**Goal of the exercise:** Give the lines below again exactly, starting with the line that holds "(** The pin" and going on through the line that holds "(map lowercase r))".

**Data under study:**
(* ===== verification/Node.v ===== *)
(** * The coin node

    src/src/protocol/chain_identity.js, the two node predicates of
    src/src/XChainDecoder/payload_helpers.js, and verifyChainGenesis and
    settleNodeReading of src/src/XChainDecoder/chain_integrity.js.

    The node is outside src/: [node k] is what it would answer to the [k]-th question
    asked of it, and nothing relates one answer to the next.  The clock is asked the
    same way.  Block counts are integers. *)
From Stdlib Require Import QArith.QArith_base.
From S2P Require Import Prelude JsNum Config Collapse Db DbRows.
#[local] Open Scope Z_scope.
#[local] Open Scope update_scope.

(** ** Answers *)

Inductive hash_answer :=
  | HashThrows
  | HashNull
  | HashOther                      (* anything but a string or [null] *)
  | HashIs (hash : jstr).

Inductive header_answer :=
  | HeaderThrows (notFound : bool) (* [rpcCode === -5 || code === -5] *)
  | NoHeader                       (* not an object *)
  | Header (confirmations : option Z).  (* [None]: not an integer *)

Record chain_info := ChainInfo {
  info_blocks : option Z;                   (* [None]: not a number *)
  info_verificationprogress : option num;
  info_initialblockdownload : jsval;
  info_chain : option jstr                  (* [None]: not a string *)
}.

Inductive info_answer := InfoThrows | NoInfo | Info (info : chain_info).

Record node_view := NodeView {
  getBlockHash : Z -> hash_answer;
  getBlockHeader : option jstr -> header_answer;
  getBlockchainInfo : info_answer;
  clock : Z
}.

(** ** Identity of the endpoint *)

Definition CHAIN_TO_NETWORK : list (jstr * jstr) :=
  [(js "main", js "mainnet"); (js "test", js "testnet"); (js "testnet3", js "testnet");
   (js "testnet4", js "testnet"); (js "regtest", js "regtest"); (js "signet", js "signet")].

(** What an object literal inherits: a lookup of these names finds a value, which is no
    network. *)
Definition inherited_names : list jstr :=
  map js ["constructor"; "__defineGetter__"; "__defineSetter__"; "hasOwnProperty";
          "__lookupGetter__"; "__lookupSetter__"; "isPrototypeOf"; "propertyIsEnumerable";
          "toString"; "valueOf"; "__proto__"; "toLocaleString"]%string.

Inductive mapped := Unmapped | Network (name : jstr) | InheritedValue.

Definition mapped_network (reportedChain : jstr) : mapped :=
  match find (fun e => eqs e.1 reportedChain) CHAIN_TO_NETWORK with
  | Some e => Network e.2
  | None => if existsb (eqs reportedChain) inherited_names then InheritedValue else Unmapped
  end.

(** [true]: a mismatch is reported. *)
Definition chainTierMismatch (consensusNetwork : jstr) (reportedChain : option jstr) : bool :=
  match reportedChain with
  | None | Some [] => false
  | Some c =>
      match mapped_network c with
      | Unmapped => false
      | Network name => negb (eqs name consensusNetwork)
      | InheritedValue => true
      end
  end.

Definition chainFieldMissing (reportedChain : option jstr) : bool :=
  match reportedChain with None | Some [] => true | _ => false end.

(** The pin is hexadecimal, so ASCII case is all [toLowerCase] can equate. *)
Definition chainGenesisMismatch (pinnedHash reportedHash : option jstr) : bool :=
  match pinnedHash, reportedHash with
  | None, _ | Some [], _ | _, None | _, Some [] => false
  | Some p, Some r => negb (eqs (map lowercase p) (map lowercase r))
  end.

Definition chainGenesisUnpinned (pinnedHash : option jstr) : bool :=
  match pinnedHash with None | Some [] => true | _ => false end.

(** ** State of the node *)

Definition nodeStillCatchingUp (info : chain_info) : bool :=
  match info_initialblockdownload info with JBool true => true | _ => false end.

Definition blockchainInfoWellFormed (info : chain_info) : bool :=
  match info_blocks info, info_verificationprogress info with
  | Some _, Some _ => true
  | _, _ => false
  end.

Definition MIN_VERIFICATION_PROGRESS_TO_PARSE : num := round_binary64 (99 # 100).

Definition below_parse_threshold (info : chain_info) : bool :=
  match info_verificationprogress info with
  | Some p => num_lt p MIN_VERIFICATION_PROGRESS_TO_PARSE
  | None => false
  end.

(** ** Computations that question the node

    A computation over the database and the node, with the fields of the decoder the
    reorg verification keeps.  [OutOfFuel] is a loop cut off while it still runs. *)

(** Why the node does not prove that it reorged away from a block; the messages of
    reorged_away_proof.js, by case. *)
Inductive unproven_why := NoUsableHeader | NotKnown | NotRead | OnActiveChain | NoCount.
Inductive proof := Proven | Unproven (why : unproven_why).

Record fork_proof := ForkProof { proof_key : jstr; proof_at : Z; proof_result : proof }.

(** Why a halted walk stopped above the fork point; the messages of halted_walk.js, by
    case. *)
Inductive halt_stop :=
  | StopTipUnread
  | StopStoredUnread (height : Z)
  | StopHashUnread (height : Z)
  | StopHashesDisagree (height : Z)
  | StopNoForkPoint (storedTip lowest : Z)
  | StopNodeBehind (tip above : Z)
  | StopUnproven (height : Z) (why : unproven_why)
  | StopUndeleted (height : Z).

Record rstate := RState {
  world_of : world;
  tick : nat;                                (* questions asked so far *)
  forkProofCache : option fork_proof;
  chainGenesisCheckedAt : Z;
  reorgHalted : bool;
  reorgHaltReason : option jstr;
  reorgHaltMarkerPersisted : option bool;
  reorgHaltCheckedAt : Z;                    (* 0: never probed *)
  reorgCount : Z;
  lastReorgDepth : Z;
  blocksDeleted : list (Z * option jstr);    (* of the current verifyReorg *)
  haltError : option jstr;                   (* [walk.haltError], by its message *)
  haltStop : option halt_stop                (* [walk.haltStop] *)
}.

Inductive refusal := UnprovenFork | SameChain | Unread | NodeBehind.

Inductive rerror :=
  | Failure (e : jserror)
  | HaltError (message : jstr)                                   (* [reorgHalt] *)
  | WaitError (height : Z) (hash : option jstr) (class : refusal).  (* [reorgWait] *)

Inductive rres (A : Type) := RRet (a : A) | RThrow (e : rerror) | RBlocked | OutOfFuel.
Arguments RRet {A} a.
Arguments RThrow {A} e.
Arguments RBlocked {A}.
Arguments OutOfFuel {A}.

Definition W (A : Type) : Type := rstate -> rres A * rstate.

#[export] Instance W_ret : MRet W := fun A a s => (RRet a, s).
#[export] Instance W_bind : MBind W := fun A B k m s =>
  match m s with
  | (RRet a, s') => k a s'
  | (RThrow e, s') => (RThrow e, s')
  | (RBlocked, s') => (RBlocked, s')
  | (OutOfFuel, s') => (OutOfFuel, s')
  end.

Definition raise {A} (e : rerror) : W A := fun s => (RThrow e, s).
Definition gets {A} (f : rstate -> A) : W A := fun s => (RRet (f s), s).
Definition puts (f : rstate -> rstate) : W unit := fun s => (RRet tt, f s).
Definition out_of_fuel {A} : W A := fun s => (OutOfFuel, s).

Definition catching {A} (m : W A) (h : rerror -> W A) : W A := fun s =>
  match m s with
  | (RThrow e, s') => h e s'
  | r => r
  end.

#[export] Instance eta_rstate : Eta rstate := fun s => RState (world_of s) (tick s)
  (forkProofCache s) (chainGenesisCheckedAt s) (reorgHalted s) (reorgHaltReason s)
  (reorgHaltMarkerPersisted s) (reorgHaltCheckedAt s) (reorgCount s) (lastReorgDepth s)
  (blocksDeleted s) (haltError s) (haltStop s).

Definition with_world w (s : rstate) := s <| world_of := w |>.
Definition with_tick k (s : rstate) := s <| tick := k |>.
Definition with_cache c (s : rstate) := s <| forkProofCache := c |>.
Definition with_genesis_checked t (s : rstate) := s <| chainGenesisCheckedAt := t |>.
(** A halt, and when it was last known. *)
Definition with_halted reason now (s : rstate) :=
  s <| reorgHalted := true |> <| reorgHaltReason := reason |> <| reorgHaltCheckedAt := now |>.
Definition with_marker m (s : rstate) := s <| reorgHaltMarkerPersisted := m |>.
Definition with_reorg_stats n d (s : rstate) :=
  s <| reorgCount := n |> <| lastReorgDepth := d |>.
Definition with_deleted l (s : rstate) := s <| blocksDeleted := l |>.
Definition with_walk error stop (s : rstate) :=
  s <| haltError := error |> <| haltStop := stop |>.

(** A call on the database handle. *)
Definition db {A} (m : M A) : W A := fun s =>
  match m (world_of s) with
  | (Ret a, w) => (RRet a, with_world w s)
  | (Throw e, w) => (RThrow (Failure e), with_world w s)
  | (Blocked, w) => (RBlocked, with_world w s)
  end.

(** Two readings in a row have to agree; [None] is an unreadable one. *)
Definition TIP_SETTLE_MAX_READS : nat := 5.

Section Settle.
Context {M : Type -> Type} `{MRet M, MBind M} {A : Type} `{!EqDecision A}.

Fixpoint settle (reads : nat) (previous : A) (readOnce : M (option A)) : M (option A) :=
  match reads with
  | O => mret None
  | S n =>
      next ← readOnce;
      match (next : option A) with
      | None => mret None
      | Some x =>
          if bool_decide (x = previous) then mret (Some x) else settle n x readOnce
      end
  end.

Definition settleNodeReading (first : A) (readOnce : M (option A)) : M (option A) :=
  settle TIP_SETTLE_MAX_READS first readOnce.
End Settle.

Section Node.
Context (node : nat -> node_view).

Definition ask {A} (f : node_view -> A) : W A := fun s =>
  (RRet (f (node (tick s))), with_tick (S (tick s)) s).

(** [true]: the endpoint is proven to be another chain. *)
Definition verifyChainGenesis (chainGenesisHash : option jstr) : W bool :=
  if chainGenesisUnpinned chainGenesisHash then mret false
  else
    reported ← ask (fun v => getBlockHash v 0);
    match (reported : hash_answer) with
    | HashThrows | HashNull | HashOther | HashIs [] => mret false
    | HashIs r =>
        let mismatch := chainGenesisMismatch chainGenesisHash (Some r) in
        (if mismatch then mret tt
         else now ← ask clock; puts (with_genesis_checked now));;
        mret mismatch
    end.
End Node.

**Response box:**
(** The pin is hexadecimal, so ASCII case is all [toLowerCase] can equate. *)
Definition chainGenesisMismatch (pinnedHash reportedHash : option jstr) : bool :=
  match pinnedHash, reportedHash with
  | None, _ | Some [], _ | _, None | _, Some [] => false
  | Some p, Some r => negb (eqs (map lowercase p) (map lowercase r))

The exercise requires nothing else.